BUSTING THROUGH THE ​“AFFIRMATION TRAP”

The UAW’s strike this year was a notable shift in strategy for the union, back to a militancy that challenges management’s control over the work process and products. In the ​“Treaty of Detroit,” the landmark contract that the UAW won from General Motors in 1950, the union made a major decision not to contest so-called management rights. The union restricted its struggles to the size of its slice of the proceeds of workers’ labor, rather than fighting to control the workplace itself.
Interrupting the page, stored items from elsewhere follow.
(** C4 on the code.  [disconnect()] closes the socket it holds with
    code 1000 and cancels the pending reconnect timer, so that the timer
    never fires.  Called while the channel lookup of [connect()] is in
    flight, it finds neither timer nor socket and stops nothing: the flag
    is set and the state is [disconnected], no listener has been called,
    but the lookup is still pending.  When it answers, without any call
    of [connect], performConnection goes on: the socket is opened, the
    controller subscribes, publishes [ready] to its listener and is
    connected, the manual flag still set, and the frames of the socket
    are published. *)
Theorem disconnect_misses_lookup_in_flight :
  snd (run PipelineFacts.counting [CallDisconnect] connected_state)
  = [CloseSocket 1 1000 "Manual disconnect"]
  /\ snd (run PipelineFacts.counting [CallDisconnect; TimerFired 1] dropped)
     = [ClearTimeout 1; CloseSocket 1 1000 "Manual disconnect"]
  /\ snd (run PipelineFacts.counting [CallConnect "chan"; CallDisconnect] watching)
     = [Fetch 1 "chan"]
  /\ isManualDisconnect (mgr (fields interrupted)) = true
  /\ connectionState (mgr (fields interrupted)) = disconnected
  /\ ws (mgr (fields interrupted)) = None
  /\ timers (env (fields interrupted)) = []
  /\ vars (fields interrupted) = 0%nat
  /\ fetches (env (fields interrupted)) = [(1%nat, ByConnect)]
  /\ snd (run PipelineFacts.counting
               [FetchResolved 1 42; SocketOpen 1; SocketMessage 1 DecoderFacts.ban_frame]
               interrupted)
     = [NewWebSocket 1; SendSubscribe 1 42; Publish "ready" (Ready "chan");
        Publish "rawMessage" (RawFrame DecoderFacts.ban_frame);
        Publish "UserBanned"
                (EventData (VObj [("username", VStr "bob"); ("type", VStr "user_banned")]))]
  /\ vars (fields resumed) = 1%nat
  /\ connectionState (mgr (fields resumed)) = connected
  /\ isConnected (mgr (fields resumed)) (env (fields resumed)) = true
  /\ isManualDisconnect (mgr (fields resumed)) = true.
Proof.
  repeat split; vm_compute; reflexivity.
Qed.

(** What getChannelInfo throws when the lookup answers 503. *)
Definition lookup_failed : string :=
  "Failed to fetch channel info for chan: Error: HTTP 503: Service Unavailable".

Definition failed : state (V := nat) :=
  fst (run PipelineFacts.counting [TimerFired 1; FetchRejected 2 lookup_failed] dropped).

Lemma failed_stuck : stuck failed.
Proof.
  split; [reflexivity|]. split; [reflexivity|]. split; [reflexivity|].
  intros socket.
  assert (E : sockets (env (fields failed)) = <[1%nat := CLOSED]> ∅)
    by (vm_compute; reflexivity).
  rewrite E. destruct (decide (socket = 1%nat)) as [->|Hne].
  - right. apply lookup_insert_eq.
  - left. rewrite lookup_insert_ne by congruence. apply lookup_empty.
Qed.

(** C3 on the code.  A socket that closes on its own schedules one
    reconnect after [reconnectInterval], and the timer starts the connect
    procedure again.  When the socket of that attempt fails, the next
    attempt is scheduled at the same interval.  When the channel lookup of
    that attempt fails, nothing is scheduled: the state stays
    [connecting], no timer and no lookup is pending, and no input but
    [disconnect()] changes anything any more, a call of [connect]
    included.  The same failure under [connect()] does schedule a
    reconnect. *)
Theorem failed_reconnect_lookup_is_not_retried :
  snd (run PipelineFacts.counting [SocketClose 1 1006 "gone"] connected_state)
  = [Publish "disconnect" (Closed 1006 "gone"); SetTimeout 1 5000]
  /\ connectionState (mgr (fields dropped)) = reconnecting
  /\ snd (run PipelineFacts.counting
               [TimerFired 1; FetchResolved 2 42; SocketError 2; SocketClose 2 1006 "gone"]
               dropped)
     = [Fetch 2 "chan"; NewWebSocket 2; Publish "error" (Failure "WebSocket error");
        Publish "disconnect" (Closed 1006 "gone"); ClearTimeout 1; SetTimeout 2 5000]
  /\ snd (run PipelineFacts.counting [TimerFired 1; FetchRejected 2 lookup_failed] dropped)
     = [Fetch 2 "chan"]
  /\ connectionState (mgr (fields failed)) = connecting
  /\ timers (env (fields failed)) = []
  /\ fetches (env (fields failed)) = []
  /\ (forall i, i <> CallDisconnect -> step PipelineFacts.counting i failed = (failed, []))
  /\ snd (run PipelineFacts.counting [CallConnect "chan"; FetchRejected 1 lookup_failed] start)
     = [Fetch 1 "chan"; Publish "error" (Failure lookup_failed);
        SetTimeout 1 5000; ConnectRejected lookup_failed].
Proof.
  split; [reflexivity|]. split; [reflexivity|].
  split; [reflexivity|]. split; [reflexivity|].
  split; [reflexivity|]. split; [reflexivity|].
  split; [reflexivity|].
  split; [|reflexivity].
  intros i Hi. apply stuck_step; [exact failed_stuck|exact Hi].
Qed.

(** A socket that closes twice on its own, the second time after the
    reconnect timer has fired and the lookup has answered. *)
Definition two_drops : list input :=
  [SocketClose 1 1006 "gone"; TimerFired 1; FetchResolved 2 42; SocketOpen 2;
   SocketClose 2 1006 "gone"].

Lemma at_most_one_reconnect_timer_witness :
  (length (timers (env (fields (fst (run PipelineFacts.counting two_drops connected_state)))))
   <= 1)%nat
  /\ timers (env (fields (fst (run PipelineFacts.counting two_drops connected_state))))
     = [(2%nat, 5000)].
Proof.
  split; [|reflexivity].
  apply (at_most_one_reconnect_timer PipelineFacts.counting two_drops connected_state
           counting_quiet eq_refl).
Defined.

Lemma unrequested_close_schedules_reconnect_witness :
  snd (step PipelineFacts.counting (SocketClose 1 1006 "gone") connected_state)
  = [Publish "disconnect" (Closed 1006 "gone"); SetTimeout 1 5000]
  /\ connectionState
       (mgr (fields (fst (step PipelineFacts.counting (SocketClose 1 1006 "gone")
                            connected_state))))
     = reconnecting.
Proof.
  destruct (unrequested_close_schedules_reconnect PipelineFacts.counting 1 1006 "gone"
              connected_state counting_quiet connected_tracked eq_refl eq_refl)
    as (Htrace & Hstate & _).
  split; [exact Htrace|exact Hstate].
Defined.

Lemma failed_connect_is_reported_witness :
  snd (run PipelineFacts.counting [CallConnect "chan"; FetchRejected 1 lookup_failed] start)
  = [Fetch 1 "chan"; Publish "error" (Failure lookup_failed); SetTimeout 1 5000;
     ConnectRejected lookup_failed].
Proof.
  exact (proj1 (failed_connect_is_reported PipelineFacts.counting default_options 0%nat "chan"
                  lookup_failed start counting_quiet eq_refl)).
Defined.

Lemma disconnect_during_lookup_still_connects_witness :
  snd (run PipelineFacts.counting
           [CallConnect "chan"; CallDisconnect; FetchResolved 1 42; SocketOpen 1] start)
  = [Fetch 1 "chan"; NewWebSocket 1; SendSubscribe 1 42; Publish "ready" (Ready "chan")].
Proof.
  exact (proj1 (proj2 (disconnect_during_lookup_still_connects PipelineFacts.counting
                         default_options 0%nat "chan" 42 start counting_quiet eq_refl))).
Defined.

Lemma connect_keeps_reconnect_timer_witness :
  snd (run PipelineFacts.counting [CallConnect "chan"; TimerFired 1] dropped)
  = [Fetch 2 "chan"; Fetch 3 "chan"].
Proof.
  refine (proj1 (proj2 (proj2 (proj2
            (connect_keeps_reconnect_timer PipelineFacts.counting "chan" 1 5000 dropped
               eq_refl _))))).
  apply list_elem_of_singleton. reflexivity.
Defined.

Lemma connect_reaches_ready_witness :
  snd (run PipelineFacts.counting [CallConnect "chan"; FetchResolved 1 42; SocketOpen 1] start)
  = [Fetch 1 "chan"; NewWebSocket 1; SendSubscribe 1 42; Publish "ready" (Ready "chan")]
  /\ isConnected (mgr (fields connected_state)) (env (fields connected_state)) = true.
Proof.
  destruct (connect_reaches_ready PipelineFacts.counting default_options 0%nat "chan" 42 start
              counting_quiet eq_refl)
    as (Htrace & _ & _ & _ & _ & _ & _ & Hconnected & _).
  split; [exact Htrace|exact Hconnected].
Defined.
End ControllerFacts.

(* ================================================================== *)
(** * The registry of the event dispatcher *)
(* ================================================================== *)

Module RegistryFacts.
Import Js EventEmitter.

Section Registry.
Context {U Arg : Type}.
Variable call : nat -> Arg -> object U -> object U * result unit.

(** ** Lists as sets *)

Lemma set_add_nonempty (l : listener) (ls : list listener) : set_add l ls <> [].
Proof.
  unfold set_add. case_bool_decide as Hin.
  - intros ->. apply elem_of_nil in Hin. contradiction.
  - destruct ls; discriminate.
Qed.

Lemma set_add_mono (l x : listener) (ls : list listener) : x ∈ ls -> x ∈ set_add l ls.
Proof.
  intros H. unfold set_add. case_bool_decide; [exact H|].
  apply elem_of_app. left. exact H.
Qed.

Lemma set_delete_elem (l x : listener) (ls : list listener) :
  x ∈ set_delete l ls <-> x ∈ ls /\ x <> l.
Proof.
  unfold set_delete. rewrite !list_elem_of_In, filter_In.
  split; intros [H1 H2]; (split; [exact H1|]).
  - apply negb_true_iff, bool_decide_eq_false in H2. exact H2.
  - apply negb_true_iff, bool_decide_eq_false. exact H2.
Qed.

Lemma set_delete_NoDup (l : listener) (ls : list listener) :
  NoDup ls -> NoDup (set_delete l ls).
Proof. intros H. apply NoDup_ListNoDup, List.NoDup_filter, NoDup_ListNoDup, H. Qed.

Lemma set_delete_absent (l : listener) (ls : list listener) :
  l ∉ ls -> set_delete l ls = ls.
Proof.
  induction ls as [|x ls IH]; intros H; [reflexivity|].
  apply not_elem_of_cons in H as [Hne Hin]. unfold set_delete. cbn.
  rewrite bool_decide_eq_false_2 by congruence. cbn. f_equal. apply IH, Hin.
Qed.

Lemma set_delete_app (l : listener) (xs ys : list listener) :
  set_delete l (xs ++ ys) = set_delete l xs ++ set_delete l ys.
Proof. apply List.filter_app. Qed.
The fight for shorter hours was one of many issues that fell by the wayside in this all-too-brief period of detente.

Fain didn’t directly take aim at the Treaty of Detroit when we spoke, but he did note the philosophy of ​“working together” with management had been a failure: ​“It’s a way for the company to make workers think they care about them. And meanwhile, they continue to cut jobs and make life harder on the workers.”

There are far fewer members in the UAW than there were at the height of its power, and more UAW members who aren’t autoworkers at all — the union represents, for example, 48,000 graduate workers and other academics in the University of California system. But the union’s strategy this year was designed to make the most of smaller numbers, holding a rolling strike across the Big Three, taking workers at facilities out on a schedule designed to maximize impact and respond to offers at the bargaining table.
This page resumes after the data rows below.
(* ===== verification/GoTime.v ===== *)
(** * The part of Go's [time] package the program uses

    A [time.Duration] is a number of nanoseconds.  [int(d.Seconds())] goes
    through [float64]: [Seconds] adds the whole seconds and the quotient of the
    remaining nanoseconds by 1e9, each operation rounded to 53 bits, ties to even,
    and the conversion drops the fraction.  [seconds_int] computes exactly that,
    on the magnitude, the operations being symmetric in the sign. *)

From S2P Require Import Prelude.
Local Open Scope Z_scope.

(** [x / d] rounded to the nearest integer, ties to even. *)
Definition round_half_even (x d : Z) : Z :=
  let q := x / d in
  let r := x mod d in
  if 2 * r <? d then q
  else if d <? 2 * r then q + 1
  else if Z.even q then q else q + 1.

(** The exponent [e] for which the value [n / d] has 53 bits before the binary
    point of [n / d * 2 ^ e]; no value the program forms needs a negative one. *)
Definition float_exp (n d : Z) : Z :=
  if d <=? n then 52 - Z.log2 (n / d) else 52 + Z.log2_up ((d + n - 1) / n).

(** The [float64] nearest to [n / d], as the pair [(m, e)] of [m / 2 ^ e]. *)
Definition float_div (n d : Z) : Z * Z :=
  if n =? 0 then (0, 53)
  else let e := float_exp n d in (round_half_even (n * 2 ^ e) d, e).

(** [d.Seconds()] for [d >= 0]. *)
Definition Seconds (d : Z) : Z * Z :=
  let sec := d / 1000000000 in
  let nsec := d mod 1000000000 in
  let '(m, e) := float_div nsec 1000000000 in
  float_div (sec * 2 ^ e + m) (2 ^ e).

(** [int(d.Seconds())] *)
Definition seconds_int (d : Z) : Z :=
  let '(m, e) := Seconds (Z.abs d) in Z.sgn d * (m / 2 ^ e).

(** ** Rounding respects the bounds the grid can express *)
Lemma round_half_even_bounds x d a b :
  0 < d → a * d ≤ x → x ≤ b * d → a ≤ round_half_even x d ≤ b.
Proof.
  intros Hd Ha Hb. unfold round_half_even.
  pose proof (Z.div_mod x d ltac:(lia)) as Hx.
  pose proof (Z.mod_pos_bound x d Hd) as Hr.
  set (q := x / d) in *. set (r := x mod d) in *.
  assert (a ≤ q) by nia.
  assert (q ≤ b) by nia.
  assert (0 < r → q < b) by (intros; nia).
  destruct (Z.ltb_spec (2 * r) d); [lia|].
  destruct (Z.ltb_spec d (2 * r)); [lia|]. destruct (Z.even q); lia.
Qed.

(** A value below [2 ^ j] is rounded on a grid of [2 ^ (j - 53)] or finer. *)
Lemma float_exp_ge n d j :
  0 < n → 0 < d → 0 ≤ j ≤ 52 → n < 2 ^ j * d → 53 - Z.max 1 j ≤ float_exp n d.
Proof.
  intros Hn Hd Hj Hlt. unfold float_exp.
  destruct (Z.leb_spec d n).
  - assert (1 ≤ n / d) by (apply Z.div_le_lower_bound; lia).
    assert (n / d < 2 ^ j) as Hq by (apply Z.div_lt_upper_bound; lia).
    apply Z.log2_lt_pow2 in Hq; lia.
  - pose proof (Z.log2_up_nonneg ((d + n - 1) / n)). lia.
Qed.

(** The rounded quotient stays between two numbers with at most [k] fractional
    bits when the grid is at least that fine. *)
Lemma float_div_bounds n d k a b :
  0 ≤ n → 0 < d → 0 ≤ k → (0 < n → k ≤ float_exp n d) → k ≤ 53 →
  a * d ≤ n * 2 ^ k → n * 2 ^ k ≤ b * d →
  let '(m, e) := float_div n d in
  k ≤ e ∧ a * 2 ^ (e - k) ≤ m ≤ b * 2 ^ (e - k).
Proof.
  intros Hn Hd Hk He Hk53 Ha Hb. unfold float_div.
  destruct (Z.eqb_spec n 0) as [->|Hn0].
  { rewrite Z.mul_0_l in Ha, Hb. assert (0 < 2 ^ (53 - k)) by (apply Z.pow_pos_nonneg; lia).
    nia. }
  specialize (He ltac:(lia)). split; [done|]. set (e := float_exp n d) in *.
  assert (2 ^ e = 2 ^ k * 2 ^ (e - k)) as Hpow.
  { rewrite -Z.pow_add_r; [|lia..]. f_equal; lia. }
  assert (0 < 2 ^ (e - k)) by (apply Z.pow_pos_nonneg; lia).
  apply round_half_even_bounds; [done|rewrite Hpow; nia..].
Qed.

Lemma pow2_pos k : 0 ≤ k → 0 < 2 ^ k.
Proof. intros. apply Z.pow_pos_nonneg; lia. Qed.

(** The fractional part: at most [b / 2 ^ k] when the nanoseconds are. *)
Lemma nsec_bounds ns k b :
  0 ≤ ns < 1000000000 → 0 ≤ k ≤ 52 → ns * 2 ^ k ≤ b * 1000000000 →
  let '(m, e) := float_div ns 1000000000 in
  52 ≤ e ∧ 0 ≤ m ≤ b * 2 ^ (e - k).
Proof.
  intros Hns Hk Hb.
  assert (0 < ns → 52 ≤ float_exp ns 1000000000) as He.
  { intros. pose proof (float_exp_ge ns 1000000000 0). lia. }
  pose proof (float_div_bounds ns 1000000000 52 0 (b * 2 ^ (52 - k))) as H.
  destruct (float_div ns 1000000000) as [m e].
  assert (2 ^ 52 = 2 ^ k * 2 ^ (52 - k)) as Hp.
  { rewrite -Z.pow_add_r; [|lia..]. f_equal; lia. }
  pose proof (pow2_pos (52 - k) ltac:(lia)).
  destruct H as (? & ? & ?); [lia..|done|lia|lia| |].
  { rewrite Hp. nia. }
  split; [done|]. split; [lia|].
  replace (2 ^ (e - k)) with (2 ^ (52 - k) * 2 ^ (e - 52)); [nia|].
  rewrite -Z.pow_add_r; [|lia..]. f_equal; lia.
Qed.

(** The sum, truncated: at least the whole seconds, and no more than the bound
    on the fraction allows. *)
Lemma Seconds_bounds d j k b :
  0 ≤ d → 1 ≤ j ≤ 34 → d / 1000000000 + 1 < 2 ^ j → 0 ≤ k ≤ 53 - j → k ≤ 52 →
  0 < b < 2 ^ k ∨ k = 0 ∧ b = 1 →
  d mod 1000000000 * 2 ^ k ≤ b * 1000000000 →
  let '(m, e) := Seconds d in
  d / 1000000000 ≤ m / 2 ^ e ∧ m ≤ (d / 1000000000 * 2 ^ k + b) * 2 ^ (e - k) ∧ k ≤ e.
Proof.
  intros Hd Hj Hsec Hk Hk52 Hbk Hb. unfold Seconds.
  pose proof (Z.mod_pos_bound d 1000000000 ltac:(lia)) as Hns.
  pose proof (nsec_bounds (d mod 1000000000) k b Hns ltac:(lia) Hb) as Hq.
  set (sec := d / 1000000000) in *.
  assert (0 ≤ sec) by (apply Z.div_pos; lia).
  destruct (float_div (d mod 1000000000) 1000000000) as [m0 e0].
  destruct Hq as (He0 & Hm0 & Hm0b).
  pose proof (pow2_pos e0 ltac:(lia)).
  assert (2 ^ e0 = 2 ^ k * 2 ^ (e0 - k)) as Hp0.
  { rewrite -Z.pow_add_r; [|lia..]. f_equal; lia. }
  pose proof (pow2_pos (e0 - k) ltac:(lia)). pose proof (pow2_pos k ltac:(lia)).
  assert (b ≤ 2 ^ k) as Hbk' by (destruct Hbk as [?|[-> ->]]; lia).
  assert (m0 ≤ 2 ^ e0) as Hm01 by nia.
  pose proof (float_div_bounds (sec * 2 ^ e0 + m0) (2 ^ e0) k (sec * 2 ^ k)
    (sec * 2 ^ k + b)) as H'.
  assert (0 < sec * 2 ^ e0 + m0 → k ≤ float_exp (sec * 2 ^ e0 + m0) (2 ^ e0)) as He.
  { intros Hpos. pose proof (float_exp_ge (sec * 2 ^ e0 + m0) (2 ^ e0) j Hpos ltac:(lia)
      ltac:(lia) ltac:(nia)). lia. }
  destruct (float_div (sec * 2 ^ e0 + m0) (2 ^ e0)) as [m e].
  destruct H' as (Hke & Hlo & Hhi); [nia|lia|lia|done|lia|nia| |].
  { rewrite Hp0. nia. }
  split_and!; [|done|done].
  assert (2 ^ e = 2 ^ k * 2 ^ (e - k)) as Hpe.
  { rewrite -Z.pow_add_r; [|lia..]. f_equal; lia. }
  apply Z.div_le_lower_bound; [apply pow2_pos; lia|]. rewrite Hpe. nia.
Qed.

(** The truncated value in the ranges the code distinguishes. *)
Lemma trunc_lt m e c : 0 ≤ e → m < c * 2 ^ e → m / 2 ^ e < c.
Proof.
  intros He Hm. pose proof (pow2_pos e He). apply Z.div_lt_upper_bound; lia.
Qed.

Lemma seconds_int_nonneg d : 0 ≤ d ≤ 2 ^ 63 →
  d / 1000000000 ≤ seconds_int d ≤ 9223372036 ∧
  (d < 3000000000 → seconds_int d = d / 1000000000).
Proof.
  intros Hd. unfold seconds_int. rewrite Z.abs_eq; [|lia].
  destruct (decide (d = 0)) as [->|Hd0]; [vm_compute; intuition congruence|].
  pose proof (Z.div_mod d 1000000000 ltac:(lia)) as Hdm.
  pose proof (Z.mod_pos_bound d 1000000000 ltac:(lia)) as Hns.
  pose proof (Seconds_bounds d 34 0 1) as H1.
  pose proof (Seconds_bounds d 34 3 7) as H3.
  pose proof (Seconds_bounds d 2 30 (2 ^ 30 - 1)) as H30.
  destruct (Seconds d) as [m e]. rewrite Z.sgn_pos; [|lia]. rewrite Z.mul_1_l.
  destruct H1 as (Hlo & Hhi & He); [lia|lia|lia|lia|lia|by right|lia|].
  assert (∀ c k b, 0 ≤ k ≤ e → b < 2 ^ k → m ≤ (c * 2 ^ k + b) * 2 ^ (e - k) →
    m / 2 ^ e ≤ c) as Htr.
  { intros c k b Hk Hb Hm. apply Z.lt_succ_r, trunc_lt; [lia|].
    assert (2 ^ e = 2 ^ k * 2 ^ (e - k)) as ->.
    { rewrite -Z.pow_add_r; [|lia..]. f_equal; lia. }
    pose proof (pow2_pos (e - k) ltac:(lia)). nia. }
  split.
  - split; [done|]. destruct (decide (d / 1000000000 ≤ 9223372035)) as [Hs|Hs].
    + rewrite Z.pow_0_r Z.sub_0_r Z.mul_1_r in Hhi. apply Z.lt_succ_r, trunc_lt; [lia|].
      pose proof (pow2_pos e ltac:(lia)). nia.
    + destruct H3 as (_ & Hhi3 & He3); [lia|lia|lia|lia|lia|left; lia|lia|].
      etrans; [apply (Htr (d / 1000000000) 3 7)|]; lia || done.
  - intros Hlt. destruct H30 as (_ & Hhi30 & He30);
      [lia|lia|lia|lia|lia|left; lia|lia|].
    pose proof (Htr (d / 1000000000) 30 (2 ^ 30 - 1) ltac:(lia) ltac:(lia) Hhi30). lia.
Qed.

Lemma seconds_int_opp d : seconds_int (- d) = - seconds_int d.
Proof.
  unfold seconds_int. rewrite Z.abs_opp Z.sgn_opp. destruct (Seconds _). lia.
Qed.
It was a gamble that required more than just militancy to succeed. In order for the ​“Stand-Up Strike” to work, the union had to find a way around what Joshua Clover, in his book Riot. Strike. Riot., calls the ​“affirmation trap” — when organized labor ​“is locked into the position of affirming its own exploitation under the guise of survival.”
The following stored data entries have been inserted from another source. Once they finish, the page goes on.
Lemma conversions_agreement idx ns us vs lvl cfg :
  APItoFRR idx us vs lvl = Ok cfg →
  ∃ up vps, APItoHostConfig idx ns us vs = Ok (up, vps)
    ∧ UnderlayParams.VtepIP up = UnderlayConfig.VTEP (Config.Underlay cfg)
    ∧ UnderlayParams.TargetNS up = ns
    ∧ Forall2 (vni_agree ns (UnderlayParams.VtepIP up)) (Config.VNIs cfg) vps.
Proof.
  intros (u & vtep & fns & vcs & -> & Hvs & Hvtep & _ & Hvcs & ->)%APItoFRR_Ok_inv.
  unfold APItoHostConfig. rewrite bool_decide_false // Hvtep. cbn [on_err mbind res_bind].
  destruct (traverse_vniToHost_agree idx ns vtep vs vcs Hvcs) as (vps & -> & Hag).
  eexists _, _. split; [done|]. by repeat split.
Qed.
(** C13. The two halves of the conversion agree: whenever the FRR configuration
    is produced for a node, the host configuration is produced too; both use
    the same VTEP address, the same VRF and VNI in the same order, the FRR
    session of a VNI runs to the host's end of the veth pair the host
    configuration creates, and every VXLAN uses the VTEP of the underlay. *)
Theorem conversions_agree idx ns us vs lvl cfg :
  APItoFRR idx us vs lvl = Ok cfg →
  ∃ up vps, APItoHostConfig idx ns us vs = Ok (up, vps)
    ∧ UnderlayParams.VtepIP up = UnderlayConfig.VTEP (Config.Underlay cfg)
    ∧ UnderlayParams.TargetNS up = ns
    ∧ Forall2 (vni_agree ns (UnderlayParams.VtepIP up)) (Config.VNIs cfg) vps.
Proof. apply conversions_agreement. Qed.
End frr_properties.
The trap is a side effect of deindustrialization under the philosophy of cooperation with management. When companies want to shut plants down anyway, the strike has less power: How do you strike to keep a plant going? Without the leverage that the strike provides, workers end up begging for their jobs and making concessions. But bringing the shorter workweek back into the discussion changes the equation: Rather than importuning the boss to keep everything the same, the shorter workweek reopens the question of workers’ value outside of the plant, suggesting that ​“less work” might be a goal that workers could embrace too, as long as they get a say in how that work is divided. And rolling strikes concentrated the workers’ power right where and when it would hurt the most. (As a side effect, the UAW did manage to keep a plant open, the Belvidere plant in Illinois, and won the right to strike against future plant closures.)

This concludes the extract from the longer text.